→ Data provided:
Lemma join_under a b :
  slash_free b = true -> exists rest, join a b = a ++ rest.
Proof.
  intros H. unfold join. rewrite (slash_free_not_abs _ H).
  destruct a as [|x a]; [now exists b|].
  destruct (endswith ["/"%char] (x :: a)); [now exists b|].
  now exists ("/"%char :: b).
Qed.

Lemma names_where_slash_free p entries name :
  forallb (fun e => slash_free (fst e) && names_ok (snd e)) entries = true ->
  In name (names_where p entries) -> slash_free name = true.
Proof.
  intros H Hin. unfold names_where in Hin.
  apply in_map_iff in Hin as (e & <- & He). apply filter_In in He as [He _].
  rewrite forallb_forall in H. specialize (H e He).
  now apply andb_true_iff in H as [H _].
Qed.

(** Every item a walk yields has its root under [top] and holds file names
    free of [/]. *)
Lemma walk_tree_items : forall n top it,
  names_ok n = true -> In it (walk_tree top n) ->
  (exists rest, fst (fst it) = top ++ rest) /\
  forall file, In file (snd it) -> slash_free file = true.
Proof.
  induction n as [|readable entries IH|target IH] using node_induction;
    intros top it Hok Hin; [destruct Hin| |exact (IH _ _ Hok Hin)].
  destruct readable; [|destruct Hin].
  cbn [names_ok] in Hok.
  cbn [walk_tree] in Hin. destruct Hin as [<- | Hin].
  - split; [exists []; now rewrite app_nil_r|].
    intros file Hf. now apply (names_where_slash_free _ _ _ Hok Hf).
  - apply in_flat_map in Hin as (e & He & Hin).
    assert (Hd : exists r es, snd e = Dir r es)
      by (destruct (snd e) as [|r es|t]; [destruct Hin | eauto | destruct Hin]).
    destruct Hd as (r & es & Hd). rewrite Hd in Hin. rewrite <- Hd in Hin.
    rewrite Forall_forall in IH. rewrite forallb_forall in Hok.
    pose proof (Hok e He) as Hoke. apply andb_true_iff in Hoke as [Hname Hchild].
    destruct (IH e He _ _ Hchild Hin) as [[rest Hr] Hfiles].
    split; [|exact Hfiles].
    destruct (join_under top (fst e) Hname) as [r' Hj].
    exists (r' ++ rest). now rewrite Hr, Hj, app_assoc.
Qed.

Lemma rbreak_none p s : forallb (fun c => negb (p c)) s = true -> rbreak p s = None.
Proof.
  induction s as [|c s IH]; [reflexivity|]. simpl. intros H.
  apply andb_true_iff in H as [Hc Hs]. rewrite (IH Hs).
  apply negb_true_iff in Hc. now rewrite Hc.
Qed.

Lemma rbreak_app p e : forallb (fun c => negb (p c)) e = true ->
  forall s, rbreak p (s ++ e) =
            match rbreak p s with
            | Some (b, a) => Some (b, a ++ e)
            | None => None
            end.
Proof.
  intros He. induction s as [|c s IH]; simpl.
  - now apply rbreak_none.
  - rewrite IH. destruct (rbreak p s) as [[b a]|]; [reflexivity|].
    now destruct (p c).
Qed.

Lemma rbreak_starts p : forall s b a,
  rbreak p s = Some (b, a) -> exists c r, a = c :: r.
Proof.
  induction s as [|c s IH]; intros b a H; [discriminate|]. simpl in H.
  destruct (rbreak p s) as [[b' a']|] eqn:E.
  - injection H as <- <-. now apply (IH b').
  - destruct (p c); [|discriminate]. injection H as <- <-. eauto.
Qed.

(** The base name of a path that ends with a suffix free of [/] ends with
    that suffix. *)
Lemma basename_app s e :
  slash_free e = true -> basename (s ++ e) = basename s ++ e.
Proof.
  intros He. unfold basename, cut_at_last_sep. rewrite (rbreak_app _ _ He).
  destruct (rbreak is_sep s) as [[b a]|] eqn:E; [|reflexivity].
  destruct (rbreak_starts _ _ _ _ E) as (c & r & ->). reflexivity.
Qed.

Lemma splitext_root_nil p : fst (splitext p) = [] -> p = [].
Proof.
  unfold splitext. destruct (cut_at_last_sep p) as [head tail].
  destruct (rbreak is_extsep tail) as [[root ext]|]; [|exact id].
  destruct (existsb (fun c => negb (is_extsep c)) root) eqn:E; [|exact id].
  simpl. intros H. apply app_eq_nil in H as [_ ->]. discriminate.
Qed.

Lemma camel_to_snake_nil s : camel_to_snake s = [] -> s = [].
Proof.
  rewrite camel_to_snake_one_pass. intros H.
  apply (f_equal (@length ascii)) in H. unfold lower in H.
  rewrite length_map in H.
  pose proof (length_insert_before rule_ab s None) as B.
  apply length_zero_iff_nil. simpl in H. lia.
Qed.

(** X7: where a marker occurs in the path, splitting the path at the
    marker gives at least two pieces, so the subscript [[1]] of
    [swift_to_cpp_name] never fails. *)
Theorem X7_subscript_in_range : forall path : str,
  (contains CompareFiles.marker_sources path = true ->
   2 <= length (str_split CompareFiles.marker_sources path)) /\
  (contains CompareFiles.marker_tests path = true ->
   2 <= length (str_split CompareFiles.marker_tests path)).
Proof.
  intros path. split; intros H; apply split_has_second;
    (assumption || discriminate).
Qed.

(** X8: on a path in which the marker in force (the sources marker if it
    occurs, else the tests marker) does not occur again behind its first
    occurrence, the directory returned is the parent directory of all the
    text behind the marker. *)
Theorem X8_directory_after_marker : forall path marker rest : str,
  marker_of path = Some marker ->
  after_first marker path = Some rest ->
  contains marker rest = false ->
  exists name,
    CompareFiles.swift_to_cpp_name path = Some (dirname rest, name).
Proof.
  intros path marker rest Hm Ha Hr.
  pose proof (directory_single_occurrence _ _ _ Hm Ha Hr) as H.
  destruct (CompareFiles.swift_to_cpp_name path) as [[d n]|]; [|discriminate].
  simpl in H. injection H as ->. now exists n.
Qed.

→ What is being asked:
With the first line being the one containing "pose proof (length_insert_before" and the last line the one containing "(** X8: on a", transcribe exactly the lines above that fall in that range.

→ Solution below:
  pose proof (length_insert_before rule_ab s None) as B.
  apply length_zero_iff_nil. simpl in H. lia.
Qed.

(** X7: where a marker occurs in the path, splitting the path at the
    marker gives at least two pieces, so the subscript [[1]] of
    [swift_to_cpp_name] never fails. *)
Theorem X7_subscript_in_range : forall path : str,
  (contains CompareFiles.marker_sources path = true ->
   2 <= length (str_split CompareFiles.marker_sources path)) /\
  (contains CompareFiles.marker_tests path = true ->
   2 <= length (str_split CompareFiles.marker_tests path)).
Proof.
  intros path. split; intros H; apply split_has_second;
    (assumption || discriminate).
Qed.

(** X8: on a path in which the marker in force (the sources marker if it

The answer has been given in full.